### Task
Copy out the lines below that hold the word "auto".

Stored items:
%%
(* ===== verification/Scanner.v ===== *)
(** * Deciding questions about a scanner

    A scanner is a transition function on states numbered by integers that
    takes a list of actions with each byte and may stop. [search] goes through
    the pairs of a state and a set of regular expressions it can reach,
    checking each; the pairs it went through are closed under its steps, and
    an induction on the text carries what was checked over to every run. Bytes
    that neither the scanner nor the expressions tell apart have a common
    representative [rep b], and only representatives are tried. *)

From S2P Require Import Prelude Regex.
#[local] Open Scope Z_scope.

(** The classes that occur in [r] are among [classes]. *)
Fixpoint respects (classes : list (list (Z * Z))) (r : re) : bool :=
  match r with
  | REps => true
  | RCls l => existsb (ranges_eqb l) classes
  | RCat a b | RAlt a b => respects classes a && respects classes b
  | RStar a => respects classes a
  end.

(** A class does not tell a byte from its representative. *)
Definition class_rep (rep : byte → byte) (l : list (Z * Z)) : bool :=
  forall_bytes (λ b, Bool.eqb (in_class b l) (in_class (rep b) l)).

Section Representatives.
Context (rep : byte → byte) (classes : list (list (Z * Z))).
Context (classes_rep : forallb (class_rep rep) classes = true).

Lemma respects_cat a b : respects classes (cat a b) = respects classes a && respects classes b.
Proof using Type. by destruct a. Qed.

Lemma respects_pd b r x : respects classes r = true → x ∈ pd b r → respects classes x = true.
Proof using Type.
  revert x. induction r as [|l|r1 IH1 r2 IH2|r1 IH1 r2 IH2|r IH]; intros x Hr Hx; cbn [pd respects] in *.
  - by apply elem_of_nil in Hx.
  - destruct (in_class b l); [by apply list_elem_of_singleton in Hx as ->|by apply elem_of_nil in Hx].
  - apply andb_true_iff in Hr as [H1 H2]. apply elem_of_app in Hx as [Hx|Hx].
    + apply list_elem_of_fmap in Hx as (y & -> & Hy). by rewrite respects_cat, IH1.
    + destruct (nullable r1); [by apply IH2|by apply elem_of_nil in Hx].
  - apply andb_true_iff in Hr as [H1 H2]. apply elem_of_app in Hx as [Hx|Hx]; auto.
  - apply list_elem_of_fmap in Hx as (y & -> & Hy). rewrite respects_cat. simpl. by rewrite IH, Hr.
Qed.

Lemma in_class_rep b l : existsb (ranges_eqb l) classes = true → in_class b l = in_class (rep b) l.
Proof using classes_rep.
  intros (l' & Hl & ->%ranges_eqb_eq)%existsb_exists. pose proof classes_rep as H.
  rewrite forallb_forall in H. apply Bool.eqb_prop, (forall_bytes_spec _ (H l' Hl) b).
Qed.

Lemma pd_rep b r : respects classes r = true → pd b r = pd (rep b) r.
Proof using classes_rep.
  induction r as [|l|r1 IH1 r2 IH2|r1 IH1 r2 IH2|r IH]; cbn [pd respects]; intros Hr.
  - done.
  - by rewrite (in_class_rep b l Hr).
  - apply andb_true_iff in Hr as [H1 H2]. by rewrite IH1, IH2.
  - apply andb_true_iff in Hr as [H1 H2]. by rewrite IH1, IH2.
  - by rewrite IH.
Qed.

Definition all_respect (R : list re) : Prop := ∀ r, r ∈ R → respects classes r = true.

Lemma all_respect_pds b R : all_respect R → all_respect (pds b R).
Proof using Type.
  intros HR x Hx. apply elem_of_remove_dups, list_elem_of_bind in Hx as (r & Hx & Hr).
  eapply respects_pd; [by apply HR|done].
Qed.

Lemma pds_rep b R : all_respect R → pds b R = pds (rep b) R.
Proof using classes_rep.
  intros HR. unfold pds. f_equal. induction R as [|r R IH]; [done|]. simpl.
  rewrite (pd_rep b r) by (apply HR; by left). f_equal. apply IH. intros x Hx. apply HR. by right.
Qed.
End Representatives.

(** ** Searching

    A search goes through pairs of a state and a set of regular expressions:
    [step] checks a pair and gives those to go on to. *)
Abbreviation rel := (gmap Z (list (list re))).
Definition related (m : rel) (s : Z) (R : list re) : bool :=
  match m !! s with Some l => bool_decide (R ∈ l) | None => false end.
Definition relate (m : rel) (s : Z) (R : list re) : rel := <[s := R :: default [] (m !! s)]> m.

Lemma related_relate m s R t D : related (relate m s R) t D = true → (t = s ∧ D = R) ∨ related m t D = true.
Proof.
  unfold related, relate. rewrite lookup_insert. case_decide as E; [subst t|by right].
  intros [->|H]%bool_decide_eq_true%elem_of_cons; [by left|right]. destruct (m !! s) as [l|].
  - by apply bool_decide_eq_true.
  - by apply elem_of_nil in H.
Qed.
Lemma relate_related m s R t D : (t = s ∧ D = R) ∨ related m t D = true → related (relate m s R) t D = true.
Proof.
  unfold related, relate. rewrite lookup_insert. case_decide as E; [subst t|by intros [[-> _]|]].
  intros H. apply bool_decide_eq_true, elem_of_cons. destruct H as [[_ ->]|H]; [by left|right].
  destruct (m !! s) as [l|]; [by apply bool_decide_eq_true in H|done].
Qed.

Section Search.
Context (step : Z → list re → option (list (Z * list re))).

Fixpoint search (fuel : nat) (todo : list (Z * list re)) (m : rel) : option rel :=
  match todo, fuel with
  | [], _ => Some m
  | _ :: _, O => None
  | (s, R) :: todo, S fuel =>
      if related m s R then search fuel todo m else
      match step s R with Some l => search fuel (l ++ todo) (relate m s R) | None => None end
  end.

(** A set of pairs that passes the check and that [step] does not leave. *)
Definition closed (P : Z → list re → Prop) : Prop :=
  ∀ s R, P s R → ∃ l, step s R = Some l ∧ ∀ t D, (t, D) ∈ l → P t D.

Lemma search_closed fuel todo m m' : search fuel todo m = Some m' →
  (∀ s R, related m s R = true → ∃ l, step s R = Some l ∧
     ∀ t D, (t, D) ∈ l → related m t D = true ∨ (t, D) ∈ todo) →
  closed (λ s R, related m' s R = true) ∧ ∀ s R, related m s R = true ∨ (s, R) ∈ todo → related m' s R = true.
Proof.
  revert todo m. induction fuel as [|fuel IH]; intros [|[s R] todo] m E I; cbn [search] in E; try done.
  1, 2: injection E as <-; split; [|by intros s R [H|H%elem_of_nil]].
  1, 2: intros s R H; destruct (I s R H) as (l & El & Hl); exists l; split; [done|];
    intros t D HD; by destruct (Hl t D HD) as [?|?%elem_of_nil].
  destruct (related m s R) eqn:ER.
  - destruct (IH todo m E) as [H1 H2].
    + intros s' R' H. destruct (I s' R' H) as (l & El & Hl). exists l. split; [done|]. intros t D HD.
      destruct (Hl t D HD) as [?|[[= -> ->]|?]%elem_of_cons]; [by left|by left|by right].
    + split; [done|]. intros t D [H|[[= -> ->]|H]%elem_of_cons]; apply H2; auto.
  - destruct (step s R) as [l|] eqn:El; [|done]. destruct (IH (l ++ todo) (relate m s R) E) as [H1 H2].
    + intros s' R' [[-> ->]|H]%related_relate.
      * exists l. split; [done|]. intros t D HD. right. apply elem_of_app. by left.
      * destruct (I s' R' H) as (l' & El' & Hl'). exists l'. split; [done|]. intros t D HD.
        destruct (Hl' t D HD) as [Ht|[[= -> ->]|Ht]%elem_of_cons].
        -- left. apply relate_related. by right.
        -- left. apply relate_related. by left.
        -- right. apply elem_of_app. by right.
    + split; [done|]. intros t D H. apply H2. destruct H as [H|[[= -> ->]|H]%elem_of_cons].
      * left. apply relate_related. by right.
      * left. apply relate_related. by left.
      * right. apply elem_of_app. by right.
Qed.

Definition found (fuel : nat) (todo : list (Z * list re)) : bool :=
  match search fuel todo ∅ with Some _ => true | None => false end.

Lemma found_closed fuel todo : found fuel todo = true →
  ∃ P, closed P ∧ ∀ s R, (s, R) ∈ todo → P s R.
Proof.
  unfold found. destruct (search fuel todo ∅) as [m|] eqn:E; [|done]. intros _.
  destruct (search_closed fuel todo ∅ m E) as [H1 H2]; [done|].
  exists (λ s R, related m s R = true). split; [done|]. intros s R H. apply H2. by right.
Qed.
End Search.

(** The results of [f] on a list, together. *)
Fixpoint gather {A B} (f : A → option (list B)) (l : list A) : option (list B) :=
  match l with
  | [] => Some []
  | x :: l => match f x, gather f l with Some a, Some b => Some (a ++ b) | _, _ => None end
  end.

Lemma gather_elem {A B} (f : A → option (list B)) l out x : gather f l = Some out → x ∈ l →
  ∃ a, f x = Some a ∧ ∀ y, y ∈ a → y ∈ out.
Proof.
  revert out. induction l as [|z l IH]; intros out E; [by intros ?%elem_of_nil|]. cbn [gather] in E.
  destruct (f z) as [a|] eqn:Ea, (gather f l) as [b|]; try done. injection E as <-.
  intros [->|H]%elem_of_cons.
  - exists a. split; [done|]. intros y Hy. apply elem_of_app. by left.
  - destruct (IH b eq_refl H) as (a' & ? & Hy). exists a'. split; [done|]. intros y ?. apply elem_of_app. right. by apply Hy.
Qed.

Section Scanner.
Context {act : Type} `{EqDecision act} (delta : Z → byte → option (list act * Z)).
Context (reps : list byte) (rep : byte → byte).
Context (classes : list (list (Z * Z))) (classes_rep : forallb (class_rep rep) classes = true).
Context (rep_in : ∀ b, rep b ∈ reps) (delta_rep : ∀ s b, delta s b = delta s (rep b)).

(** The state after a word and the actions on the way, each with the position
    of the byte it was taken at. *)
Fixpoint run (s : Z) (p : nat) (w : list byte) : option (Z * list (nat * act)) :=
  match w with
  | [] => Some (s, [])
  | b :: w =>
    '(A, t) ← delta s b;
    '(s', evs) ← run t (S p) w;
    Some (s', ((p,.) <$> A) ++ evs)
  end.

Lemma run_cons s p b w t evs : run s p (b :: w) = Some (t, evs) →
  ∃ A s' evs', delta s b = Some (A, s') ∧ run s' (S p) w = Some (t, evs') ∧ evs = ((p,.) <$> A) ++ evs'.
Proof.
  simpl. destruct (delta s b) as [[A s']|]; simpl; [|done].
  destruct (run s' (S p) w) as [[t' evs']|] eqn:E; simpl; [|done].
  intros [= <- <-]. by exists A, s', evs'.
Qed.

Lemma run_app s p w1 w2 : run s p (w1 ++ w2) =
  '(s1, e1) ← run s p w1; '(s2, e2) ← run s1 (p + length w1)%nat w2; Some (s2, e1 ++ e2).
Proof.
  revert s p. induction w1 as [|b w1 IH]; intros s p; simpl.
  - rewrite Nat.add_0_r. by destruct (run s p w2) as [[? ?]|].
  - destruct (delta s b) as [[A t]|]; simpl; [|done]. rewrite IH.
  destruct (run t (S p) w1) as [[s1 e1]|]; simpl; [|done]. rewrite Nat.add_succ_r.
  destruct (run s1 (S (p + length w1)) w2) as [[s2 e2]|]; simpl; [|done]. by rewrite (assoc_L app).
Qed.

Lemma run_end s (p q : nat) w : fst <$> run s p w = fst <$> run s q w.
Proof.
  revert s p q. induction w as [|b w IH]; intros s p q; simpl; [done|].
  destruct (delta s b) as [[A t]|]; simpl; [|done]. specialize (IH t (S p) (S q)).
  destruct (run t (S p) w) as [[? ?]|], (run t (S q) w) as [[? ?]|]; simpl in *; congruence.
Qed.

(** ** Which words a scanner accepts *)
Section Accepts.
Context (final : Z → bool).

(** A state agrees with a set when it is final iff the empty word is in, and
    with each byte it stops iff no word goes on, or leads to a pair to search. *)
Definition agrees (s : Z) (R : list re) : option (list (Z * list re)) :=
    if negb (Bool.eqb (final s) (nullables R)) then None else
    gather (λ b,
  match delta s b with
  | None => if bool_decide (pds b R = []) then Some [] else None
  | Some (_, t) => Some [(t, pds b R)]
  end) reps.

Definition accepts (s : Z) (w : list byte) : bool :=
    match run s 0 w with Some (s', _) => final s' | None => false end.

(** States that were found to agree with a set accept exactly its words. *)
Lemma agree_accepts P s R w : closed agrees P → all_respect classes R → P s R →
    accepts s w = true ↔ any_matches R w.
Proof using classes_rep rep_in delta_rep.
    intros HP. revert s R. induction w as [|b w IH]; intros s R Hr HR;
  destruct (HP s R HR) as (l & El & Hl); unfold agrees in El;
  destruct (Bool.eqb (final s) (nullables R)) eqn:Ha; cbn [negb] in El; try done.
    - apply Bool.eqb_prop in Ha. unfold accepts. simpl. by rewrite Ha, nullables_matches.
    - destruct (gather_elem _ _ _ (rep b) El (rep_in b)) as (a & Hb & Hin).
  rewrite <-delta_rep, <-(pds_rep rep classes classes_rep) in Hb by done. rewrite pds_matches.
  unfold accepts. simpl. destruct (delta s b) as [[A t]|]; simpl.
  + injection Hb as <-. assert (HD : P t (pds b R)) by (apply Hl, Hin; by left).
    rewrite <-(IH t _ (all_respect_pds _ b R Hr) HD). unfold accepts. pose proof (run_end t 1 0 w) as E.
    destruct (run t 1 w) as [[? ?]|], (run t 0 w) as [[? ?]|]; by simplify_eq/=.
  + case_bool_decide as Hn; [|done]. rewrite Hn. split; [done|]. by intros ?%not_any_matches_nil.
Qed.
End Accepts.

(** ** What a scanner does along a regular expression

    From a state of [S], along a non-empty word of [r], the first byte takes
    the actions [A] and the others none, and the word ends in a state of [T]. *)
Section Segments.
Context (T : list Z).

(** The bytes with which a word of [R] can go on, each with the actions [A]. *)
Definition takes (A : list act) (s : Z) (R : list re) : option (list (Z * list re)) :=
    gather (λ b,
  match pds b R with
  | [] => Some []
  | D => match delta s b with
         | Some (A', t) => if bool_decide (A' = A) then Some [(t, D)] else None
         | None => None
         end
  end) reps.

Definition quiet (s : Z) (R : list re) : option (list (Z * list re)) :=
    if nullables R && negb (bool_decide (s ∈ T)) then None else takes [] s R.

Definition segment_ok (fuel : nat) (S : list Z) (A : list act) (r : re) : bool :=
    respects classes r &&
    match gather (λ s, takes A s [r]) S with Some todo => found quiet fuel todo | None => false end.

Lemma takes_byte A s R l b w : takes A s R = Some l → all_respect classes R → any_matches R (b :: w) →
    ∃ t, delta s b = Some (A, t) ∧ (t, pds b R) ∈ l ∧ any_matches (pds b R) w.
Proof using classes_rep rep_in delta_rep.
    intros El Hr Hw. destruct (gather_elem _ _ _ (rep b) El (rep_in b)) as (a & Hb & Hin).
    rewrite <-delta_rep, <-(pds_rep rep classes classes_rep) in Hb by done. apply pds_matches in Hw.
    destruct (pds b R) as [|x D]; [by apply not_any_matches_nil in Hw|].
    destruct (delta s b) as [[A' t]|]; [|done]. case_bool_decide as HA; [subst A'|done]. injection Hb as <-.
    exists t. split; [done|]. split; [|done]. apply Hin. by left.
Qed.

Lemma quiet_run P s R w p : closed quiet P → all_respect classes R → P s R →
    any_matches R w → ∃ t, t ∈ T ∧ run s p w = Some (t, []).
Proof using classes_rep rep_in delta_rep.
    intros HP. revert s R p. induction w as [|b w IH]; intros s R p Hr HR Hw;
  destruct (HP s R HR) as (l & El & Hl); unfold quiet in El;
  destruct (nullables R && negb (bool_decide (s ∈ T))) eqn:Hn; try done.
    - apply nullables_matches in Hw. rewrite Hw in Hn. apply negb_false_iff, bool_decide_eq_true in Hn. by exists s.
    - destruct (takes_byte _ _ _ _ _ _ El Hr Hw) as (t & Ed & Ht & Hw').
  destruct (IH t _ (Datatypes.S p) (all_respect_pds classes b R Hr) (Hl _ _ Ht) Hw') as (t' & Ht' & E).
  exists t'. split; [done|]. simpl. rewrite Ed. simpl. by rewrite E.
Qed.

Lemma segment_run fuel S A r s w p : segment_ok fuel S A r = true → s ∈ S → matches r w → w ≠ [] →
    ∃ t, t ∈ T ∧ run s p w = Some (t, (p,.) <$> A).
Proof using classes_rep rep_in delta_rep.
    unfold segment_ok. intros [Hr Hf]%andb_true_iff Hs Hw Hne.
    destruct (gather _ S) as [todo|] eqn:Eg; [|done]. apply found_closed in Hf as (P & HP & Hin).
    destruct w as [|b w]; [done|]. destruct (gather_elem _ _ _ s Eg Hs) as (l & El & Hl).
    assert (HR : all_respect classes [r]) by (intros x ->%list_elem_of_singleton; done).
    apply any_matches_single in Hw. destruct (takes_byte _ _ _ _ _ _ El HR Hw) as (t & Ed & Ht & Hw').
    destruct (quiet_run P t _ w (Datatypes.S p) HP (all_respect_pds classes b _ HR)) as (t' & Ht' & Er);
  [by apply Hin, Hl|done|].
    exists t'. split; [done|]. simpl. rewrite Ed. simpl. rewrite Er. simpl. by rewrite app_nil_r.
Qed.
End Segments.
End Scanner.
%%
### Result of the exercise
  - apply andb_true_iff in Hr as [H1 H2]. apply elem_of_app in Hx as [Hx|Hx]; auto.
    + split; [done|]. intros t D [H|[[= -> ->]|H]%elem_of_cons]; apply H2; auto.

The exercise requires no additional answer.